In pursuit of greater efficiency and reduced costs, has the equation changed to such an extent that the risk/reward ratio has become significantly out of balance?
A cultural shift
Industry culture also bears some responsibility for the fragility of automotive supply chains. Typically, OEMs have wielded enormous power to force suppliers to operate on the thinnest of margins, because they themselves have had to fight hard for every pound of profitability. They have also not permitted suppliers to pass any unexpected cost increases on to them, further tightening the vice-like grip on the suppliers. Of course, the pandemic has changed that, with vehicle inventories at all-time lows and prices at all-time highs. However, in normal (i.e., prepandemic) conditions, the major suppliers have also been guilty of similarly pressuring their own suppliers. What has resulted is a cascade of brutal cost pressure throughout the supply tiers.
The entire dynamic between OEMs and suppliers has been characterised by a lack of trust and transparency and, in many cases, an almost adversarial relationship. If any good can be said to have come out of the COVID pandemic, perhaps it’s that it has forced both OEMs and suppliers to realise their mutual interdependence, and to work towards greater collaboration and trust, leveraging innovative technologies to facilitate this. Furthermore, the OEMs and larger suppliers bear the additional responsibility of investing more in supplier development and moving beyond paying mere lip service to the notion of partnership.
Lessons from the past
While there is reason to hope that some of the lessons learned from the pandemic in terms of supply chain strategies and supplier relationships will become institutionalised in the automotive industry’s culture, an extra dose of vigilance is recommended to avoid falling back into old ways, which has been the pattern in the past.
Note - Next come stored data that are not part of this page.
Lemma Msum_nonneg f m : (∀ i x, m !! i = Some x → 0 <= f x) → 0 <= Msum f m.
Proof.
  intros Hf. apply Zsum_nonneg. intros [i x] Hix%elem_of_map_to_list. by apply (Hf i).
Qed.
End Msum.

(** * Maps used as dictionaries *)

(** Go's [m[k]] on a missing key yields the zero value. *)
Definition lookup_zero {K A} `{Countable K} (zero : A) (m : gmap K A) (k : K) : A :=
  default zero (m !! k).

Lemma lookup_zero_Some {K A} `{Countable K} (zero : A) (m : gmap K A) k x :
  m !! k = Some x → lookup_zero zero m k = x.
Proof. unfold lookup_zero. by intros ->. Qed.

(** [_, exists := m[k]]. *)
Definition has_key {K A} `{Countable K} (m : gmap K A) (k : K) : bool :=
  bool_decide (is_Some (m !! k)).

Lemma has_key_true {K A} `{Countable K} (m : gmap K A) k :
  has_key m k = true ↔ is_Some (m !! k).
Proof. apply bool_decide_eq_true. Qed.

Lemma has_key_false {K A} `{Countable K} (m : gmap K A) k :
  has_key m k = false ↔ m !! k = None.
Proof.
  unfold has_key. rewrite bool_decide_eq_false, <- eq_None_not_Some. done.
Qed.

(** * Sorting by a string key ([slices.SortFunc] on strings) *)

Section SortBy.
Context {A : Type} (key : A → string).
Definition key_le (x y : A) : Prop := String.le (key x) (key y).
#[export] Instance key_le_dec : RelDecision key_le.
Proof. intros x y. unfold key_le. apply _. Defined.
#[export] Instance key_le_total : Total key_le.
Proof. intros x y. unfold key_le. apply String.le_total. Qed.
#[export] Instance key_le_trans : Transitive key_le.
Proof. intros x y z. unfold key_le. apply String.le_po. Qed.

Definition sort_by (l : list A) : list A := merge_sort key_le l.

Lemma sort_by_perm l : sort_by l ≡ₚ l.
Proof. apply merge_sort_Permutation. Qed.

(** With pairwise distinct keys the sorted list does not depend on the order
    of its input, whatever sorting algorithm computes it. *)
Lemma sort_by_unique l k :
  NoDup (key <$> l) → l ≡ₚ k → sort_by l = sort_by k.
Proof.
  intros Hnd Hlk. apply (StronglySorted_unique_strong key_le).
  - intros x1 x2 H1 H2 H3 H4.
    assert (key x1 = key x2) as Hk.
    { apply (anti_symm String.le); done. }
    rewrite sort_by_perm in H1. rewrite sort_by_perm, <- Hlk in H2.
    clear -Hnd H1 H2 Hk. induction l as [|z l IH]; [set_solver|].
    apply NoDup_cons in Hnd as [Hz Hnd].
    apply elem_of_cons in H1 as [->|H1]; apply elem_of_cons in H2 as [->|H2]; auto.
    + destruct Hz. rewrite Hk. by apply list_elem_of_fmap_2.
    + destruct Hz. rewrite <- Hk. by apply list_elem_of_fmap_2.
  - apply StronglySorted_merge_sort; apply _.
  - apply StronglySorted_merge_sort; apply _.
  - by rewrite !sort_by_perm.
Qed.
End SortBy.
To quote Sunil Chopra, a professor of operations management and information systems at the Kellogg School of Management at Northwestern University, “We’ll see a surge now in companies talking about diversification. But as this fades into memory, decision-makers will not take disruptive events into account to the extent that they should. … In six months, they’ll discount the risk all over again.”
Adding a little buffer into the automotive supply chain comes with increased financial impact as well as potential risk of obsolescence
There’s a plot twist to that quote, however. It was said in 2011, after the Fukushima earthquake in Japan which severely disrupted many industries, especially automotive. At the time, Professor Chopra said that when it comes to most automakers and Tier 1 suppliers, not much changes after significant supply chain disruptions. Once they’re over, automakers and suppliers go back to business as usual until the next earthquake, tsunami, flood, strike or other event (such as a pandemic) causes a new disruption in the supply chain.
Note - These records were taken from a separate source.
Lemma be_value_mod n z : be_value (be_bytes n z) = z mod 256 ^ Z.of_nat n.
Proof.
  induction n as [|n IH]; [by rewrite Z.mod_1_r|].
  cbn [be_bytes]. rewrite be_value_cons, be_bytes_length, byte_of_value, IH.
  rewrite Nat2Z.inj_succ, Z.pow_succ_r by lia.
  rewrite (Z.mul_comm 256), Z.rem_mul_r by lia. lia.
Qed.

Lemma be_value_bytes n z : 0 <= z < 256 ^ Z.of_nat n → be_value (be_bytes n z) = z.
Proof. intros Hz. rewrite be_value_mod. by apply Z.mod_small. Qed.

Lemma be_value_range s : 0 <= be_value s < 256 ^ Z.of_nat (String.length s).
Proof.
  induction s as [|c s IH]; [done|]. rewrite be_value_cons. cbn [String.length].
  rewrite Nat2Z.inj_succ, Z.pow_succ_r by lia.
  assert (0 <= Z.of_N (Ascii.N_of_ascii c) < 256)
    by (pose proof (Ascii.N_ascii_bounded c); lia). nia.
Qed.

Lemma string_app_inj_l a b c d :
  String.length a = String.length b → (a +:+ c = b +:+ d) → a = b ∧ c = d.
Proof.
  revert b. induction a as [|x a IH]; intros [|y b]; simpl; intros Hl H; try done.
  injection H as -> H. injection Hl as Hl. destruct (IH b Hl H). by subst.
Qed.

(** [hex.EncodeToString] of a byte string. *)
Definition hex_digit (n : N) : Ascii.ascii :=
  Ascii.ascii_of_N (if (n <? 10)%N then 48 + n else 87 + n).

Fixpoint hex (s : string) : string :=
  match s with
  | EmptyString => ""%string
  | String c r =>
      let n := Ascii.N_of_ascii c in
      String (hex_digit (n / 16)) (String (hex_digit (n mod 16)) (hex r))
  end.

Example hex_bytes : hex (be_bytes 3 1027) = "000403"%string.
Proof. reflexivity. Qed.

Lemma hex_digit_inj a b : (a < 16)%N → (b < 16)%N → hex_digit a = hex_digit b → a = b.
Proof.
  unfold hex_digit. intros Ha Hb H. apply (f_equal Ascii.N_of_ascii) in H.
  destruct (N.ltb_spec a 10), (N.ltb_spec b 10);
    rewrite !Ascii.N_ascii_embedding in H by lia; lia.
Qed.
The automotive industry simply cannot allow history to repeat itself. Instead, it must focus on finding a middle ground between lean and the ‘old way’, mitigating against further disruption and challenges. While there is no silver bullet, concerted efforts to improve collaboration and strengthen supply chains will certainly help to future-proof automotive organisations, building and maintaining resilient yet agile supply chains able to withstand even the most unforeseen and challenging set of circumstances.